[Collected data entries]
-----
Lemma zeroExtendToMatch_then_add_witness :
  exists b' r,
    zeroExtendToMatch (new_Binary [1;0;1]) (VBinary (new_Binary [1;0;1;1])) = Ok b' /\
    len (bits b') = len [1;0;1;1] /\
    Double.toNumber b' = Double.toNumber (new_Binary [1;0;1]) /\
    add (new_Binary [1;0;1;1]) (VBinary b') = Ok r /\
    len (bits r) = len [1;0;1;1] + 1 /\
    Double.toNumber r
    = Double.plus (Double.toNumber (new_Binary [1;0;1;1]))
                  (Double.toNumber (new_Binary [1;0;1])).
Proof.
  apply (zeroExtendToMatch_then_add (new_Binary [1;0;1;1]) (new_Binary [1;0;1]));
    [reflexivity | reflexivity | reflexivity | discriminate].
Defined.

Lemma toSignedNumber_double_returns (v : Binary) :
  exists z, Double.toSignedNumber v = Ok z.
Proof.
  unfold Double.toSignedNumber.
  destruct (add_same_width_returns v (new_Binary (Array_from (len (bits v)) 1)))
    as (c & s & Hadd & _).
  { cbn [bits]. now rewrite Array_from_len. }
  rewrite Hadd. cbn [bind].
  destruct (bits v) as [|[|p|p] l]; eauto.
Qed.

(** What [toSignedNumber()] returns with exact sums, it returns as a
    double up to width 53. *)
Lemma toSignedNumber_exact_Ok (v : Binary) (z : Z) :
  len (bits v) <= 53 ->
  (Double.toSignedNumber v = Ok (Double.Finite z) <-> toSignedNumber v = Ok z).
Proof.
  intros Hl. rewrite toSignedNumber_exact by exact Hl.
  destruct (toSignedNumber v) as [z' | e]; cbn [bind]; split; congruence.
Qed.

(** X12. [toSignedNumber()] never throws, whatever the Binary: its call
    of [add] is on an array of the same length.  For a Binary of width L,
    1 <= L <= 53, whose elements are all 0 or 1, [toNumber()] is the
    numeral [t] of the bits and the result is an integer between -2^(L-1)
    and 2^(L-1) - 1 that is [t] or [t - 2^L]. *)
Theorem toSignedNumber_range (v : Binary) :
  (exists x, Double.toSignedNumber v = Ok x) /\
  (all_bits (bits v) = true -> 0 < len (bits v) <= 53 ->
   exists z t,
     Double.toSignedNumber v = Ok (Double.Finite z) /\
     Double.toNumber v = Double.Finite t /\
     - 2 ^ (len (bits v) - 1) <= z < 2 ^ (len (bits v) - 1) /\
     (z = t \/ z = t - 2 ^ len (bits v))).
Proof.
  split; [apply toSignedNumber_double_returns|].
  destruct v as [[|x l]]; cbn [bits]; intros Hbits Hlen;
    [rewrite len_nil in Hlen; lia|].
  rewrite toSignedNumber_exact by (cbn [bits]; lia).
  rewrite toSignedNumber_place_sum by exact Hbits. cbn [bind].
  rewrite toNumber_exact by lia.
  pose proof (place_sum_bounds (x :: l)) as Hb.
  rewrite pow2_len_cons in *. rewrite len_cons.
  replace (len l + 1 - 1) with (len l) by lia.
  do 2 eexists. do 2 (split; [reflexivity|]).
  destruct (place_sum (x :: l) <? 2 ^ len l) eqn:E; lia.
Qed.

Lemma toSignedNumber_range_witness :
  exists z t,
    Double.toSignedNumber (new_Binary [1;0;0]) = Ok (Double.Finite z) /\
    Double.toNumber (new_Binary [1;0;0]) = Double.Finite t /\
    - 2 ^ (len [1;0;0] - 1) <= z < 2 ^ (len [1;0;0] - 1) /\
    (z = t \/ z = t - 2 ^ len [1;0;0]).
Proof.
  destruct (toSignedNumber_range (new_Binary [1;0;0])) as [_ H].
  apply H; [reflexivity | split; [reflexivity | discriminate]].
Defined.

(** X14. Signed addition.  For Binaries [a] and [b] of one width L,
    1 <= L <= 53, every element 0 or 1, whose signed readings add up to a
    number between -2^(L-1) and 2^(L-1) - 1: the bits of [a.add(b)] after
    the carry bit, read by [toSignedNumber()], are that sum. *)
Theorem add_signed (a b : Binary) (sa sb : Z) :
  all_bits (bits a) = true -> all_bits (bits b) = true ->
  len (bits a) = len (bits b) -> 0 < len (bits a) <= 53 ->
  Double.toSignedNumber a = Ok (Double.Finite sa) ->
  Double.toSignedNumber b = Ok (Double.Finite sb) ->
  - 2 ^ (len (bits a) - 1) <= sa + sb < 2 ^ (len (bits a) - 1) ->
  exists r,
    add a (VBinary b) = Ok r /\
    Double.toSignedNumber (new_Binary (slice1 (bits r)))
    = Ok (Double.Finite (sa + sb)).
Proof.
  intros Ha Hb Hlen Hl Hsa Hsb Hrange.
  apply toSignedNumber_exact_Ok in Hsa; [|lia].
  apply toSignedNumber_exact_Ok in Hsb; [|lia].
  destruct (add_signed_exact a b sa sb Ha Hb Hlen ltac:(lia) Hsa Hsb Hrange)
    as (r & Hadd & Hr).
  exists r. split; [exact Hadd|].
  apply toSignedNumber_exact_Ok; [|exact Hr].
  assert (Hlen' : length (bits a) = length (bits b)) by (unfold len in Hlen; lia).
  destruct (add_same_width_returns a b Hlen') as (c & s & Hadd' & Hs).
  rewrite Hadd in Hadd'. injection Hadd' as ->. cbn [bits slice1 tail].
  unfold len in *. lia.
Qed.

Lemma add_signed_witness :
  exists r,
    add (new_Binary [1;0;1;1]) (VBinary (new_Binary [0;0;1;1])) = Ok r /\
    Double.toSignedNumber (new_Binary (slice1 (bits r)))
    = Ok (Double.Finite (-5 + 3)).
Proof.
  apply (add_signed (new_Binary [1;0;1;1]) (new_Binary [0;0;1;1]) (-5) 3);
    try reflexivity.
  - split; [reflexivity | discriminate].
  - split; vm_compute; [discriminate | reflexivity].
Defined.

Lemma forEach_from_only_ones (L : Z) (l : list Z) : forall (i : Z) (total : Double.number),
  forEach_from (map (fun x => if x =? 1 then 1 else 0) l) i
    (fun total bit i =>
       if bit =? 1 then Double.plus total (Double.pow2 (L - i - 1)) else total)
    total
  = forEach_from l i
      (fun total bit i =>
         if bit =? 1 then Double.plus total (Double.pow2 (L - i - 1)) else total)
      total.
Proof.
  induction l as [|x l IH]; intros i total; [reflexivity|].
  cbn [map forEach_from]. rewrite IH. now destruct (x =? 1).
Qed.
-----
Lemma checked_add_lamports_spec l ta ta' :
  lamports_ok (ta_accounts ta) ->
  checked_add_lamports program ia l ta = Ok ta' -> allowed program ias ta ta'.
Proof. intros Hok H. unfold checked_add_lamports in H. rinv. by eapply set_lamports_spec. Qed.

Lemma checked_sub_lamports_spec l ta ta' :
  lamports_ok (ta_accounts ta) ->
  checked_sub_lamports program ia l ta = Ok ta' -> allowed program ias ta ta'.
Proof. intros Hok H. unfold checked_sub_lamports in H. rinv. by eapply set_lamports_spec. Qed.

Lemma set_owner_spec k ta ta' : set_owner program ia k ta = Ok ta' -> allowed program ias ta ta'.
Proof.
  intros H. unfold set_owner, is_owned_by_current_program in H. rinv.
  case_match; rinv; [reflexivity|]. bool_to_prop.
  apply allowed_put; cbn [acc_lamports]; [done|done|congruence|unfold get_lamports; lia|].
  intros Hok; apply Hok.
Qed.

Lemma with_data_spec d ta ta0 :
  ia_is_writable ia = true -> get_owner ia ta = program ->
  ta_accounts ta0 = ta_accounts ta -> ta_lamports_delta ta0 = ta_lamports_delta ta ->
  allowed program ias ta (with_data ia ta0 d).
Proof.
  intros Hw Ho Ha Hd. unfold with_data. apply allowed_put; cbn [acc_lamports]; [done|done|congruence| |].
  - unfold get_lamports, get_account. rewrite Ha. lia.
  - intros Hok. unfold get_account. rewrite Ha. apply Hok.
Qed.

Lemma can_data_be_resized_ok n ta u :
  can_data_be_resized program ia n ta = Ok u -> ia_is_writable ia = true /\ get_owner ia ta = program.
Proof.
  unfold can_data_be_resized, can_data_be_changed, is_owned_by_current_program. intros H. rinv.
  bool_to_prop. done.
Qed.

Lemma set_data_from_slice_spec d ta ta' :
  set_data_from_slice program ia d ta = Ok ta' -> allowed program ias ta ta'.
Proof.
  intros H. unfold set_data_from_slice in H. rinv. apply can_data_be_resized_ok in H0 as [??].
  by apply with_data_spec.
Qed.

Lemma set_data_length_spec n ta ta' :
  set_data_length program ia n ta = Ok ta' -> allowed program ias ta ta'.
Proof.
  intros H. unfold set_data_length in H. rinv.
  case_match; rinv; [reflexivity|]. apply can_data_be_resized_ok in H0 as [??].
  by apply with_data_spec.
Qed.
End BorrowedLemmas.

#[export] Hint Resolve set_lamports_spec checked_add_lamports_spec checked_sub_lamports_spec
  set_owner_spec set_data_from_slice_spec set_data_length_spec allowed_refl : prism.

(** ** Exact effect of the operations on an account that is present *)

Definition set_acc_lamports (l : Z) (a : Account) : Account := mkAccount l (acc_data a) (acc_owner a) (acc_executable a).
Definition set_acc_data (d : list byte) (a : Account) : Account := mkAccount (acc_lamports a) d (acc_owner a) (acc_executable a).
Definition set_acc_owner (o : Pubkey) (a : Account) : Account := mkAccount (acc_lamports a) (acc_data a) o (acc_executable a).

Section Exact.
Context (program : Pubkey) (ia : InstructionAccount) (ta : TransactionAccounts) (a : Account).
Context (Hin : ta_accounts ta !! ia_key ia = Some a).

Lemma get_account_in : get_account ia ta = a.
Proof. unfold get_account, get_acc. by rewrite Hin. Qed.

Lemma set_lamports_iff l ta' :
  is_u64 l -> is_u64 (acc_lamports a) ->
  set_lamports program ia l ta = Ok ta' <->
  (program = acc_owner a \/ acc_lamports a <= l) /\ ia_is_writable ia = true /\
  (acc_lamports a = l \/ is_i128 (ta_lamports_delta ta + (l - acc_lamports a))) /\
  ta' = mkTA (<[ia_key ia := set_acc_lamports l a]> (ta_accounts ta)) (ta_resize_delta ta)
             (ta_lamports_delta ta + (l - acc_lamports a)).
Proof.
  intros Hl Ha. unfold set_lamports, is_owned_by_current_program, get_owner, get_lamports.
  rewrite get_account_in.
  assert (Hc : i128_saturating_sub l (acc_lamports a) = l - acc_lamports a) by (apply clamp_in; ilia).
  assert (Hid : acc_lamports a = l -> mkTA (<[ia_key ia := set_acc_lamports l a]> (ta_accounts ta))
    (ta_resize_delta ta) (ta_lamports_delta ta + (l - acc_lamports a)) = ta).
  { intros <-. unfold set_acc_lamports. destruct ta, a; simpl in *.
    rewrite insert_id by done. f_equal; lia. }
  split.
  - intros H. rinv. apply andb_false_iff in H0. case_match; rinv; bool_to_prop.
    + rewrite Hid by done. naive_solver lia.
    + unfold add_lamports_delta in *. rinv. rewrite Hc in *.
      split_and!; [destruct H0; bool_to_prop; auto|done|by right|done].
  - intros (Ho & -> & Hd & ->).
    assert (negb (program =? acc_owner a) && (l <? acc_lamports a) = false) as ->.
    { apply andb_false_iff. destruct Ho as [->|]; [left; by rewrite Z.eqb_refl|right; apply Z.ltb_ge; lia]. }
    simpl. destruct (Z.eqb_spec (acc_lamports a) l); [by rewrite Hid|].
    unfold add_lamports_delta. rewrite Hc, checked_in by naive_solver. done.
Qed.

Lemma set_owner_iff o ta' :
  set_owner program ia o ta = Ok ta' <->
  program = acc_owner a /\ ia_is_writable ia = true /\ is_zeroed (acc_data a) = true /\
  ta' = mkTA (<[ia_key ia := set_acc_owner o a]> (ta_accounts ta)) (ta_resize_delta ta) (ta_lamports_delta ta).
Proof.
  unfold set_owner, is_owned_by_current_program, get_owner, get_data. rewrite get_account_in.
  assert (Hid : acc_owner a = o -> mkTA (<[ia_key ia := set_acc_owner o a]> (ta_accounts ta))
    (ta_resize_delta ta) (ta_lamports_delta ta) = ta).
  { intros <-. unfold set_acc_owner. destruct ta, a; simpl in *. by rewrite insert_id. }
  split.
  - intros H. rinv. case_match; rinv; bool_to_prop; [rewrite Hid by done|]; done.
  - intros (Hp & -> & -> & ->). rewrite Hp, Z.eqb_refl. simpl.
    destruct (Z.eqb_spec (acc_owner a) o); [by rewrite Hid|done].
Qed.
-----
## Task brief
Please write out, exactly as they appear above, only the lines in the stretch from the line with "destruct v as" through the line with "Theorem add_signed (a".

## Result for this exercise
  destruct v as [[|x l]]; cbn [bits]; intros Hbits Hlen;
    [rewrite len_nil in Hlen; lia|].
  rewrite toSignedNumber_exact by (cbn [bits]; lia).
  rewrite toSignedNumber_place_sum by exact Hbits. cbn [bind].
  rewrite toNumber_exact by lia.
  pose proof (place_sum_bounds (x :: l)) as Hb.
  rewrite pow2_len_cons in *. rewrite len_cons.
  replace (len l + 1 - 1) with (len l) by lia.
  do 2 eexists. do 2 (split; [reflexivity|]).
  destruct (place_sum (x :: l) <? 2 ^ len l) eqn:E; lia.
Qed.

Lemma toSignedNumber_range_witness :
  exists z t,
    Double.toSignedNumber (new_Binary [1;0;0]) = Ok (Double.Finite z) /\
    Double.toNumber (new_Binary [1;0;0]) = Double.Finite t /\
    - 2 ^ (len [1;0;0] - 1) <= z < 2 ^ (len [1;0;0] - 1) /\
    (z = t \/ z = t - 2 ^ len [1;0;0]).
Proof.
  destruct (toSignedNumber_range (new_Binary [1;0;0])) as [_ H].
  apply H; [reflexivity | split; [reflexivity | discriminate]].
Defined.

(** X14. Signed addition.  For Binaries [a] and [b] of one width L,
    1 <= L <= 53, every element 0 or 1, whose signed readings add up to a
    number between -2^(L-1) and 2^(L-1) - 1: the bits of [a.add(b)] after
    the carry bit, read by [toSignedNumber()], are that sum. *)
Theorem add_signed (a b : Binary) (sa sb : Z) :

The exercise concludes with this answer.